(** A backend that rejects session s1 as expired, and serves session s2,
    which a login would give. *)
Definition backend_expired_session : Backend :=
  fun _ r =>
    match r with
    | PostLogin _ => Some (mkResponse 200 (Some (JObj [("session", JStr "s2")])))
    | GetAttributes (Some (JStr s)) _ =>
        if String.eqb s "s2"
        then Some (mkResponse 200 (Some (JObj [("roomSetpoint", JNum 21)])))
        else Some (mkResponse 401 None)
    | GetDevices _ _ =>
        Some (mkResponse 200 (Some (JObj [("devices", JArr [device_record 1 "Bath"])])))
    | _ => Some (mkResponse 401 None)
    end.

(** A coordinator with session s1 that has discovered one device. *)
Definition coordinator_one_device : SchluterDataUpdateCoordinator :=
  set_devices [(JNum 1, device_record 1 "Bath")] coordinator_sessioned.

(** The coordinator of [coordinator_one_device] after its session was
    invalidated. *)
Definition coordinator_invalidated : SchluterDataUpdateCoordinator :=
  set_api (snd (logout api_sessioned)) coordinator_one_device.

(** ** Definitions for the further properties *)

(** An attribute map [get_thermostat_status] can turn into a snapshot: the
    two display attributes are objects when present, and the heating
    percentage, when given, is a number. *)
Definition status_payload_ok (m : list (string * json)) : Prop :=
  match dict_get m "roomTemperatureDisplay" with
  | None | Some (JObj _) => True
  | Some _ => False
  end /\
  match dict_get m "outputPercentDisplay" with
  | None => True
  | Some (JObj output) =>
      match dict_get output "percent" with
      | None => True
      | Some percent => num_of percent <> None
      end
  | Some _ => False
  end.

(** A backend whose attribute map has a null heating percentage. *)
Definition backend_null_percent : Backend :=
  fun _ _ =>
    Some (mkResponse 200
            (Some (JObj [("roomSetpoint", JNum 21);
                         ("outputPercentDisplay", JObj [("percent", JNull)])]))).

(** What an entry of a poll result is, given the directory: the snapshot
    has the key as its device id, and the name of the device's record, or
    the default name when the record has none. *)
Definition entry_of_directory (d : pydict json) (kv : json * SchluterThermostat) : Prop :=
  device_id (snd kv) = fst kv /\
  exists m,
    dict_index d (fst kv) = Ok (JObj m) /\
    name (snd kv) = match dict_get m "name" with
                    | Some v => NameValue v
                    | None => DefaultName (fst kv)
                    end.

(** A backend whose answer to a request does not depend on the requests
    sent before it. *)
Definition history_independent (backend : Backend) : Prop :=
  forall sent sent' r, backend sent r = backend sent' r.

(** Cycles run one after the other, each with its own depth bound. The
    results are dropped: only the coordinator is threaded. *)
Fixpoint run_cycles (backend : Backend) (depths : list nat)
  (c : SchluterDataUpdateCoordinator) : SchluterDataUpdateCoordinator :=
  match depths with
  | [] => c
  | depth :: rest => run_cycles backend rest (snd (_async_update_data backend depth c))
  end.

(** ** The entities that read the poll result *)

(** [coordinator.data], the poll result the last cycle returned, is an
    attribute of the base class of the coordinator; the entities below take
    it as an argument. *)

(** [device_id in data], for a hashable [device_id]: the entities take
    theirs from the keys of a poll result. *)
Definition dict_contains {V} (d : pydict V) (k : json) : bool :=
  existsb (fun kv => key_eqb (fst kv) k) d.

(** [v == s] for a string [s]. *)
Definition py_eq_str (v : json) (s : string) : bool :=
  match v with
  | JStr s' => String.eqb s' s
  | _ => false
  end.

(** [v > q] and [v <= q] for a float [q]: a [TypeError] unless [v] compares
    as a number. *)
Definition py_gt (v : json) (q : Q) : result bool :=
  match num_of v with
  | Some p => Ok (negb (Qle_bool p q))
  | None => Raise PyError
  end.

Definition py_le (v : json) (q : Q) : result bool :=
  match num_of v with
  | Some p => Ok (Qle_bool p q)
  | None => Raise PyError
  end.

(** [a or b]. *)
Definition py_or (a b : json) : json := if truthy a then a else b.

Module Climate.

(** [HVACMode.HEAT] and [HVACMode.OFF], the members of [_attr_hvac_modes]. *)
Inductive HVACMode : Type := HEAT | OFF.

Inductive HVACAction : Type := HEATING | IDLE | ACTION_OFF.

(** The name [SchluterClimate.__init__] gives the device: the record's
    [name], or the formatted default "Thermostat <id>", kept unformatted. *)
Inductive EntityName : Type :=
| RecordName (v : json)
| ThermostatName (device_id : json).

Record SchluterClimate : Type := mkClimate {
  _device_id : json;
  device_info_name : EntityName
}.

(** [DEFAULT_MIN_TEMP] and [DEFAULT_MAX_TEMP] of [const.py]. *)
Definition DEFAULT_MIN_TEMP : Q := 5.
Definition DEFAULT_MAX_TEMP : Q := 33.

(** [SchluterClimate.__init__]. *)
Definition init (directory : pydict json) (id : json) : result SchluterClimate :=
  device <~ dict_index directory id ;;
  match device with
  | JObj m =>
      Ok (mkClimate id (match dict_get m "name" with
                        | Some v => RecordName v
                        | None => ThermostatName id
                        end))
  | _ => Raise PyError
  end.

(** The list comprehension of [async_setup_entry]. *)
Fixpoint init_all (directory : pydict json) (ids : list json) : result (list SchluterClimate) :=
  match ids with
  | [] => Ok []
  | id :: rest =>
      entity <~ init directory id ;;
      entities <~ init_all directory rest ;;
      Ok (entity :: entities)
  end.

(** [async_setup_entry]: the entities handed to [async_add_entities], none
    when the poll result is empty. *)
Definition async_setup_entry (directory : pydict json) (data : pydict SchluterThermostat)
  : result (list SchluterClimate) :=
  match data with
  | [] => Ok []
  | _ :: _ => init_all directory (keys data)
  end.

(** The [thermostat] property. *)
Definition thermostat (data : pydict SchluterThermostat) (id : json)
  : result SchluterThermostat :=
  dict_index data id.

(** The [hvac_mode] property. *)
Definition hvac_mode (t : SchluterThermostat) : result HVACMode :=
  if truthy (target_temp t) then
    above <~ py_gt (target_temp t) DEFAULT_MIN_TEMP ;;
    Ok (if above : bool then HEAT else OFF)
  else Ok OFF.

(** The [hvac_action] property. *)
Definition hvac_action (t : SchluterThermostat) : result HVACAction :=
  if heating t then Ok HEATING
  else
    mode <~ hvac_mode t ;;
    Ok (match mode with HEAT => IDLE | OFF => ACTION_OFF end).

• • • • •

_Your task_.
Gather each line from the listing above that holds "after".

_Solved exercise_.
(** The coordinator of [coordinator_one_device] after its session was
(** Cycles run one after the other, each with its own depth bound. The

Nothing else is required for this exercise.